Frank: It appears that when it comes to healthcare, science and religious views agree that healthcare is a right and not a privilege and I am in total agreement. Statistical outcome evidence and theological principles all point to a right for individuals to be able to obtain medical care prevention and treatment when it is needed as well as to have it affordable. And herein lies a huge problem. Healthcare in America is extremely expensive.

With an ever-increasing life expectancy and cost for healthcare, we are in dire need of finding ways to reduce healthcare costs. Drug costs alone are out of control. America is one of only two countries in the world that allows for television ads for prescription drugs (New Zealand is the other), and the saturation of daily ads to the public creates an increase in demand and usage of expensive drugs. The costs for an increasing need for operative procedures and diagnostic modalities are also extremely expensive.

One argument used by those who disagree with a universal health care system is that it puts into practice socialized medicine. What these individuals fail to realize is that we already have in place a universal health care insurance plan for close to half of all Americans with Medicare, Medicaid, Military and Veteran plans.

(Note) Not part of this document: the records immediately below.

Lemma read_execute ns tk F R σ D c w n wk i ts n' wk' :
  read_inv ns tk F σ D → (c < N)%nat → (w < W)%nat → ns !! c = Some n → tk c w = TExecute i :: ts →
  F ≡ₚ packets_of (c, w) wk ++ R →
  execute_transaction context master_coordinator next_transaction c i n wk = (n', wk') →
  read_inv (<[c := n']> ns) (upd2 tk c w ts) (packets_of (c, w) wk' ++ R) (upd2 σ c i Mid) D ∧ tasks wk' = tasks wk.
Proof.
  intros I Hc Hw Hn Ht HF Hex.
  destruct (ri_nodes _ _ _ _ _ I c Hc) as (n0 & Hn0 & He & Hta & Hst). rewrite Hn in Hn0. injection Hn0 as <-.
  pose proof (ri_plan _ _ _ _ _ I c w Hc Hw) as Hplan. rewrite Ht in Hplan. destruct Hplan as ((Hi & Hm) & Hpre & Hplan).
  pose proof (ri_txn _ _ _ _ _ I c n i Hn Hc Hi) as Htx. rewrite Hpre in Htx. destruct Htx as [Hp0 Hst0].
  assert (query_ok (Q c i)) as Hq by (by apply Hbatch).
  destruct (execute_transaction_spec context master_coordinator next_transaction c w i n wk) as (st' & wk1 & Hex' & Hf & Hpk & Htk);
    [done|by rewrite He|]. rewrite He in *. rewrite Hex' in Hex. injection Hex as <- <-. split; [|done].
  set (ps := if q_abort _ then [] else _) in *.
  assert (packets_of (c, w) wk1 ++ R ≡ₚ ps ++ F) as HF' by (by rewrite Hpk, HF, app_assoc).
  assert (pending_for c i ps = length ps ∧ ∀ c' i', ¬ (c' = c ∧ i' = i) → pending_for c' i' ps = 0%nat) as [Hps Hps'].
  { unfold ps. destruct (q_abort _); [done|]. by apply search_packets_pending. }
  eapply read_inv_perm; [symmetry; exact HF'|].
  apply (read_update ns tk F σ D c w n); try done.
  - intros c' i' Hne. assert (¬ (c' = c ∧ i' = i)) as Hne' by (intros [-> ->]; apply Hne; done).
    rewrite upd2_ne, pending_for_app, Hps' by done. split_and!; [done|done|].
    intros j. apply searching_mono. intros x Hx _. apply elem_of_app. by right.
  - intros j _ Hj. assert (j ≠ i) by (intros ->; by apply Hj). simpl. rewrite lookup_insert_ne by done. split; [done|].
    by rewrite storage_of_set_ne.
  - intros j [Hj Hmj]. destruct (decide (j = i)) as [->|Hne].
    + rewrite upd2_eq. by apply (read_executed ns tk F σ D).
    + rewrite upd2_ne by naive_solver.
      apply (txn_inv_frame n _ F).
      * simpl. by rewrite lookup_insert_ne.
      * by rewrite storage_of_set_ne.
      * rewrite pending_for_app, Hps' by naive_solver. done.
      * intros j'. apply searching_mono. intros x Hx _. apply elem_of_app. by right.
      * by apply (ri_txn _ _ _ _ _ I).
  - eapply plan_ext; [|done]. intros j _. by rewrite upd2_row.
  - pose proof (ri_order _ _ _ _ _ I c w Hc Hw) as Ho. rewrite Ht in Ho. apply Ho.
  - intros t Hin. apply (ri_task _ _ _ _ _ I c w t Hc Hw). rewrite Ht. by constructor.
  - intros j ts' Hts. pose proof (ri_order _ _ _ _ _ I c w Hc Hw) as Ho. rewrite Ht in Ho. by destruct (ordered_head _ _ j ts' Ho).
  - apply Forall_app. split; [|by apply flight_ok_upd; [|apply (ri_flight _ _ _ _ _ I)]].
    apply Forall_forall. intros x Hx. unfold ps in Hx. destruct (q_abort _) eqn:Hab; [by apply not_elem_of_nil in Hx|].
    by eapply search_packets_ok.
  - intros r. exact (ri_words _ _ _ _ _ I c n r Hn Hc).
  - by apply (ri_done _ _ _ _ _ I).
  - intros r wr tid Hto. right. apply (to_reserve_keeps _ F); [|set_solver|done]. rewrite Ht.
    by apply keeps_tail; intros ???; apply reserving_other.
  - intros j r wr _ Hpost Hnp. destruct (decide (j = i)) as [->|Hne]; [by rewrite upd2_eq in Hpost|].
    by rewrite upd2_ne in Hpost by naive_solver.
Qed.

In 1900, life expectancy was forty-seven years and when I was born in 1940 it had risen to sixty. Today that figure is close to eighty years, and it is anticipated that with the advances in medicine, genetic testing, and treatment, life expectancy will reach one hundred in the not-too-distant future. With this increase will come the need for even more medical care at an ever-increasing cost. We need to do something, and we need to do it now. We need to bring the ethical principle of justice into the practice of medicine.

Mark: Frank, you have made a strong and scientific argument for a more equitable and fair system of healthcare, as a right that would improve the health of all Americans.

In my years as a congregational rabbi, there were many congregants who came to meet with me in my office to ask for relief for their medical bills, whether for themselves or for their family members. The costs were often well beyond their reach. For some, they were left trying to determine which of their prescriptions they could fill with the limited resources they possessed. This remains true for many, despite the passage of the Affordable Care Act and the wonderful insurance of Medicare.

There were others without even basic coverage. For them, any medical care was either inaccessible or unavailable. At those times, I would reach out to the medical professionals within my congregation, asking them, imploring them, sometimes even begging them to see their fellow congregants. Those were difficult calls for me to make. No one should have to go begging for care in the United States of America.

That is the message I delivered from the pulpit on the High Holy Days, in the year when the Affordable Care Act was being vigorously debated in Congress. I described healthcare coverage as a fundamental human right for all, not solely for a privileged few. I based my message on a two-thousand-year-old Jewish tradition that explicitly and consistently places the preservation of human life above all else.

At the conclusion of the service, a gentleman jumped on the pulpit to tell me how strongly he disagreed with my remarks. Given the solemnity of the occasion and the dignity of the sacred space, I offered no rebuttal. That response would come, in its own way, months later, with the passage of Obamacare.

We still have a long way to go to extend an equal system of medical access and care that is more just and fair. Let this be our incentive to do better, to do more for the sick among us: God has no other hands, than ours, to heal those who are ill, to care for and bandage the wounded and to bring comfort to the infirm. Let us go and do just that.